ACTIVITY — The answer is a stretch of the material below, returned exactly: the line containing "Definition node_failed (execution_id", the line containing "(reason : option", and all lines between.
----
(* ===== verification/Errors.v ===== *)
(** * Errors (src/backend/app/core/errors.py)

    [AppError] is the exception the services raise; [exc] adds the Python and
    SQLAlchemy exceptions the same code can raise. *)

From S2P Require Import Prelude Json.

Record AppError : Type := mkAppError {
  ae_message : string;
  ae_code : string;
  ae_status_code : Z;
  ae_details : option json
}.

(** [AppError(message, code=...)]: the status defaults to 400. *)
Definition app_error (message code : string) : AppError := mkAppError message code 400 None.

(** [AppError(message, code=..., status_code=...)]. *)
Definition app_error_status (message code : string) (status : Z) : AppError :=
  mkAppError message code status None.

(** Exceptions. [OutOfFuel] is none of Python's: a loop of the model that ran out
    of fuel yields it, and theorems exclude it. *)
Inductive exc : Type :=
| EApp (e : AppError)
| EKeyError
| EValueError
| ETypeError
| EAttributeError
| ERuntimeError
| ENotImplementedError
| EMultipleResultsFound
| EIntegrityError
| EStaleDataError
| ERedisError
| ERpcError (status_code : string)
| EOutOfFuel.

(** [ErrorDetail] inside [ErrorEnvelope], as [_envelope] dumps it. *)
Definition error_envelope (code message : string) (details : option json) : json :=
  JDict [("error", JDict [("code", JStr code); ("message", JStr message);
                          ("details", default JNull details)])].

(** The JSON response the registered handlers build for an exception that leaves
    a router: an [AppError] keeps its status and code, anything else is a 500. *)
Definition handle_exception (e : exc) : Z * json :=
  match e with
  | EApp a => (ae_status_code a, error_envelope (ae_code a) (ae_message a) (ae_details a))
  | _ => (500, error_envelope "internal_error" "An unexpected error occurred" None)%Z
  end.

Definition exc_code (e : exc) : option string :=
  match e with EApp a => Some (ae_code a) | _ => None end.
(* ===== verification/Conditions.v ===== *)
(** * Condition expressions

    [evaluate_condition_expression] of src/backend/app/services/executor_registry.py: the
    regular expression, the path lookup, the literal, and Python's comparisons. [\w] is
    modelled on ASCII. *)

From Stdlib Require Import Ascii SpecFloat.
From S2P Require Import Prelude Json PyStr Errors Dumps JsonParse JsonRoundtrip.

(** ** The regular expression *)

(** [[\w.]]. *)
Definition is_path_char (c : ascii) : bool :=
  let n := N_of_ascii c in
  ((48 <=? n) && (n <=? 57) || (65 <=? n) && (n <=? 90) || (97 <=? n) && (n <=? 122) ||
   (n =? 95) || (n =? 46))%N.

Definition newline : ascii := "010"%char.

Fixpoint span (p : ascii → bool) (l : list ascii) : list ascii * list ascii :=
  match l with
  | c :: l' => if p c then let '(a, b) := span p l' in (c :: a, b) else ([], l)
  | [] => ([], [])
  end.

Definition rstrip (p : ascii → bool) (l : list ascii) : list ascii := rev (lstrip p (rev l)).

(** [\s*(.+?)\s*$]: the literal without the spaces around it; of a tail of spaces only,
    the last that is no newline. *)
Definition match_tail (l : list ascii) : option (list ascii) :=
  match lstrip py_isspace l with
  | [] =>
      match lstrip (Ascii.eqb newline) (rev l) with
      | c :: _ => Some [c]
      | [] => None
      end
  | r => let t := rstrip py_isspace r in if existsb (Ascii.eqb newline) t then None else Some t
  end.

Definition operators : list string := ["=="; "!="; ">="; "<="; ">"; "<"]%string.

Fixpoint match_operator (ops : list string) (l : list ascii) : option (string * list ascii) :=
  match ops with
  | [] => None
  | op :: ops' =>
      match drop_prefix (chars op) l ≫= match_tail with
      | Some t => Some (op, t)
      | None => match_operator ops' l
      end
  end.

(** [_COMPARISON_RE.match(expression)] and its groups. *)
Definition comparison_match (l : list ascii) : option (list ascii * string * list ascii) :=
  match span is_path_char (lstrip py_isspace l) with
  | ([], _) => None
  | (path, l') =>
      '(op, lit) ← match_operator operators (lstrip py_isspace l');
      Some (path, op, lit)
  end.

(** ** Path and literal *)

(** [path.split(".")]. *)
Fixpoint split_dots (l : list ascii) : list (list ascii) :=
  match l with
  | [] => [[]]
  | c :: l' =>
      if Ascii.eqb c "." then [] :: split_dots l'
      else match split_dots l' with
           | w :: ws => (c :: w) :: ws
           | [] => [[c]]
           end
  end.

Fixpoint resolve_parts (value : json) (parts : list (list ascii)) : json :=
  match parts with
  | [] => value
  | part :: parts' =>
      match value with
      | JDict d => resolve_parts (default JNull (dict_get (text part) d)) parts'
      | _ => JNull
      end
  end.

Definition _resolve_path (data : pydict) (path : list ascii) : json :=
  resolve_parts (JDict data) (split_dots path).

Definition is_quote_char (c : ascii) : bool := Ascii.eqb c quote || Ascii.eqb c "'".

Definition _parse_literal (raw : list ascii) : json :=
  let raw := strip py_isspace raw in
  match json_loads_chars raw with
  | Some v => v
  | None => JStr (text (strip is_quote_char raw))
  end.

(** ** Comparisons *)

(** [type(v).__name__]. *)
Definition py_type_name (v : json) : string :=
  match v with
  | JNull => "NoneType" | JBool _ => "bool" | JInt _ => "int" | JFloat _ => "float"
  | JStr _ => "str" | JList _ => "list" | JDict _ => "dict"
  end.

Definition num_order (op : string) (x y : num) : bool :=
  if String.eqb op ">" then num_ltb y x
  else if String.eqb op "<" then num_ltb x y
  else if String.eqb op ">=" then num_leb y x
  else num_leb x y.

(** An ordering operator on the outcome of a three-way comparison. *)
Definition order_of (op : string) (c : comparison) : bool :=
  if String.eqb op ">" then match c with Gt => true | _ => false end
  else if String.eqb op "<" then match c with Lt => true | _ => false end
  else if String.eqb op ">=" then match c with Lt => false | _ => true end
  else match c with Gt => false | _ => true end.
(* ===== verification/Events.v ===== *)
(** * WebSocket event envelopes (src/backend/app/websocket/events.py) *)

From S2P Require Import Prelude Json PyStr Models.

(** The dictionary [_envelope] builds. The timestamp is the instant that the code
    prints in ISO format. *)
Record Envelope : Type := mkEnvelope {
  env_type : string;
  env_execution_id : option string;
  env_timestamp : datetime;
  env_data : pydict
}.

Definition EVENT_EXECUTION_UPDATED : string := "execution_updated".
Definition EVENT_NODE_UPDATED : string := "node_updated".
Definition EVENT_EXECUTION_LOG : string := "execution_log".
Definition EVENT_WORKER_UPDATED : string := "worker_updated".
Definition EVENT_PING : string := "ping".

Definition envelope (event_type : string) (execution_id : option uuid) (now : datetime)
    (data : pydict) : Envelope :=
  mkEnvelope event_type (uuid_str <$> execution_id) now data.

Definition execution_updated (execution_id : uuid) (status : string) (now : datetime) : Envelope :=
  envelope EVENT_EXECUTION_UPDATED (Some execution_id) now [("status", JStr status)].

Definition node_updated (execution_id node_execution_id : uuid) (node_id status : string)
    (attempt : Z) (now : datetime) : Envelope :=
  envelope EVENT_NODE_UPDATED (Some execution_id) now
    [("node_execution_id", JStr (uuid_str node_execution_id));
     ("node_id", JStr node_id); ("status", JStr status); ("attempt", JInt attempt)].

Definition json_opt_str (o : option string) : json :=
  match o with Some s => JStr s | None => JNull end.

Definition json_opt_dict (o : option pydict) : json :=
  match o with Some d => JDict d | None => JNull end.

Definition execution_log (execution_id : uuid) (level event_type message : string)
    (node_execution_id : option uuid) (metadata : option pydict) (now : datetime) : Envelope :=
  envelope EVENT_EXECUTION_LOG (Some execution_id) now
    [("node_execution_id", json_opt_str (uuid_str <$> node_execution_id));
     ("level", JStr level); ("event_type", JStr event_type); ("message", JStr message);
     ("metadata", json_opt_dict metadata)].

Definition worker_updated (execution_id : option uuid) (worker_id : uuid) (status : string)
    (current_job_id : option string) (now : datetime) : Envelope :=
  envelope EVENT_WORKER_UPDATED execution_id now
    [("worker_id", JStr (uuid_str worker_id)); ("status", JStr status);
     ("current_job_id", json_opt_str current_job_id)].

Definition ping (now : datetime) : Envelope := envelope EVENT_PING None now [].
(* ===== verification/LogHelpers.v ===== *)
(** * Staged events and execution logs

    src/backend/app/websocket/broadcaster.py and
    src/backend/app/observability/log_helpers.py: events are buffered on the
    session and published after the commit; each log helper inserts one
    [ExecutionLog] row and stages its event. *)

From S2P Require Import Prelude Json PyStr Errors Models Events Monad Store.

Section broadcaster.
Context {Q : Type}.

(** [stage_event]. *)
Definition stage_event (e : Envelope) : M Q () :=
  modify (w_set_session (s_set_events (fun l => l ++ [e]))).

(** [_safe_broadcast]: publish on [eventflow:ws]; a failure is logged and dropped. *)
Definition safe_broadcast (execution_id : string) (message : Envelope) : M Q () := fun w =>
  (Ok (), if w_redis_up w then w_set_channel (fun c => c ++ [(execution_id, message)]) w else w).

(** The body of the loop of [broadcast_envelopes]: envelopes without an
    [execution_id] are skipped. *)
Definition broadcast_envelope (message : Envelope) : M Q () :=
  match env_execution_id message with
  | None => mret ()
  | Some execution_id => safe_broadcast execution_id message
  end.

(** [broadcast_envelopes]. *)
Definition broadcast_envelopes (messages : list Envelope) : M Q () :=
  for_each broadcast_envelope messages.

(** [flush_events]. *)
Definition flush_events : M Q () :=
  staged ← gets (fun w => s_events (w_session w));
  modify (w_set_session (s_set_events (fun _ => []))) ≫= fun _ =>
  broadcast_envelopes staged.

(** [broadcast_execution_updated], [broadcast_node_updated],
    [broadcast_execution_log] and [broadcast_worker_updated]. *)
Definition broadcast_execution_updated (execution_id : uuid) (status : string) : M Q () :=
  now ← datetime_now;
  safe_broadcast (uuid_str execution_id) (execution_updated execution_id status now).

Definition broadcast_node_updated (execution_id node_execution_id : uuid)
    (node_id status : string) (attempt : Z) : M Q () :=
  now ← datetime_now;
  safe_broadcast (uuid_str execution_id)
    (node_updated execution_id node_execution_id node_id status attempt now).

Definition broadcast_execution_log (execution_id : uuid) (level event_type message : string)
    (node_execution_id : option uuid) (metadata : option pydict) : M Q () :=
  now ← datetime_now;
  safe_broadcast (uuid_str execution_id)
    (execution_log execution_id level event_type message node_execution_id metadata now).

Definition broadcast_worker_updated (execution_id : option uuid) (worker_id : uuid)
    (status : string) (current_job_id : option string) : M Q () :=
  match execution_id with
  | None => mret ()
  | Some eid =>
      now ← datetime_now;
      safe_broadcast (uuid_str eid) (worker_updated (Some eid) worker_id status current_job_id now)
  end.

(** ** Log helpers *)

(** The event types. *)
Definition EVENT_EXECUTION_STARTED : string := "execution_started".
Definition EVENT_NODE_STARTED : string := "node_started".
Definition EVENT_NODE_SUCCEEDED : string := "node_succeeded".
Definition EVENT_NODE_FAILED : string := "node_failed".
Definition EVENT_RETRY_SCHEDULED : string := "retry_scheduled".
Definition EVENT_DEAD_LETTERED : string := "dead_lettered".
Definition EVENT_WORKER_RECOVERED_JOB : string := "job_recovered".

(** A log row refers to an existing execution and, if it names one, an existing
    node execution: the insert violates a foreign key otherwise. *)
Definition log_refers (d : DB) (execution_id : uuid) (node_execution_id : option uuid) : bool :=
  bool_decide (is_Some (db_executions d !! execution_id)) &&
  match node_execution_id with
  | Some nid => bool_decide (is_Some (db_nodes d !! nid))
  | None => true
  end.

(** [_add_log]. *)
Definition add_log (execution_id : uuid) (node_execution_id : option uuid) (level : LogLevel)
    (event_type message : string) (metadata : option pydict) : M Q () :=
  now ← datetime_now;
  log_id ← uuid4;
  d ← gets w_db;
  if log_refers d execution_id node_execution_id then
    update_db (db_set_logs (fun l => l ++ [mkExecutionLog log_id execution_id node_execution_id
                                             level event_type message metadata now])) ≫= fun _ =>
    stage_event (execution_log execution_id (log_level_name level) event_type message
                   node_execution_id metadata now)
  else raise EIntegrityError.

Definition execution_started (execution_id : uuid) : M Q () :=
  add_log execution_id None LINFO EVENT_EXECUTION_STARTED "Execution started" None.

Definition node_started (execution_id node_execution_id : uuid) (node_id : string) : M Q () :=
  add_log execution_id (Some node_execution_id) LINFO EVENT_NODE_STARTED
    ("Node " +:+ node_id +:+ " started") (Some [("node_id", JStr node_id)]).

Definition node_succeeded (execution_id node_execution_id : uuid) (node_id : string) : M Q () :=
  add_log execution_id (Some node_execution_id) LINFO EVENT_NODE_SUCCEEDED
    ("Node " +:+ node_id +:+ " succeeded") (Some [("node_id", JStr node_id)]).

Definition node_failed (execution_id node_execution_id : uuid) (node_id : string)
    (error : option string) : M Q () :=
  add_log execution_id (Some node_execution_id) LERROR EVENT_NODE_FAILED
    ("Node " +:+ node_id +:+ " failed")
    (Some [("node_id", JStr node_id); ("error", json_opt_str error)]).

Definition retry_scheduled (execution_id node_execution_id : uuid) (node_id : string)
    (attempt : Z) : M Q () :=
  add_log execution_id (Some node_execution_id) LWARNING EVENT_RETRY_SCHEDULED
    ("Node " +:+ node_id +:+ " retry scheduled (attempt " +:+ py_str_Z attempt +:+ ")")
    (Some [("node_id", JStr node_id); ("attempt", JInt attempt)]).

Definition dead_lettered (execution_id node_execution_id : uuid) (node_id : string)
    (reason : option string) : M Q () :=
  add_log execution_id (Some node_execution_id) LERROR EVENT_DEAD_LETTERED
    ("Node " +:+ node_id +:+ " dead-lettered")
    (Some [("node_id", JStr node_id); ("reason", json_opt_str reason)]).

Definition worker_recovered_job (execution_id node_execution_id : uuid)
    (redis_message_id : string) (previous_worker : option string) (claiming_worker reason : string)
    : M Q () :=
  add_log execution_id (Some node_execution_id) LINFO EVENT_WORKER_RECOVERED_JOB
    "Stale pending job reclaimed"
    (Some [("previous_worker", json_opt_str previous_worker);
           ("claiming_worker", JStr claiming_worker);
           ("redis_message_id", JStr redis_message_id);
           ("recovery_reason", JStr reason)]).

End broadcaster.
----
SOLUTION TO THIS EXERCISE —
Definition node_failed (execution_id node_execution_id : uuid) (node_id : string)
    (error : option string) : M Q () :=
  add_log execution_id (Some node_execution_id) LERROR EVENT_NODE_FAILED
    ("Node " +:+ node_id +:+ " failed")
    (Some [("node_id", JStr node_id); ("error", json_opt_str error)]).

Definition retry_scheduled (execution_id node_execution_id : uuid) (node_id : string)
    (attempt : Z) : M Q () :=
  add_log execution_id (Some node_execution_id) LWARNING EVENT_RETRY_SCHEDULED
    ("Node " +:+ node_id +:+ " retry scheduled (attempt " +:+ py_str_Z attempt +:+ ")")
    (Some [("node_id", JStr node_id); ("attempt", JInt attempt)]).

Definition dead_lettered (execution_id node_execution_id : uuid) (node_id : string)
    (reason : option string) : M Q () :=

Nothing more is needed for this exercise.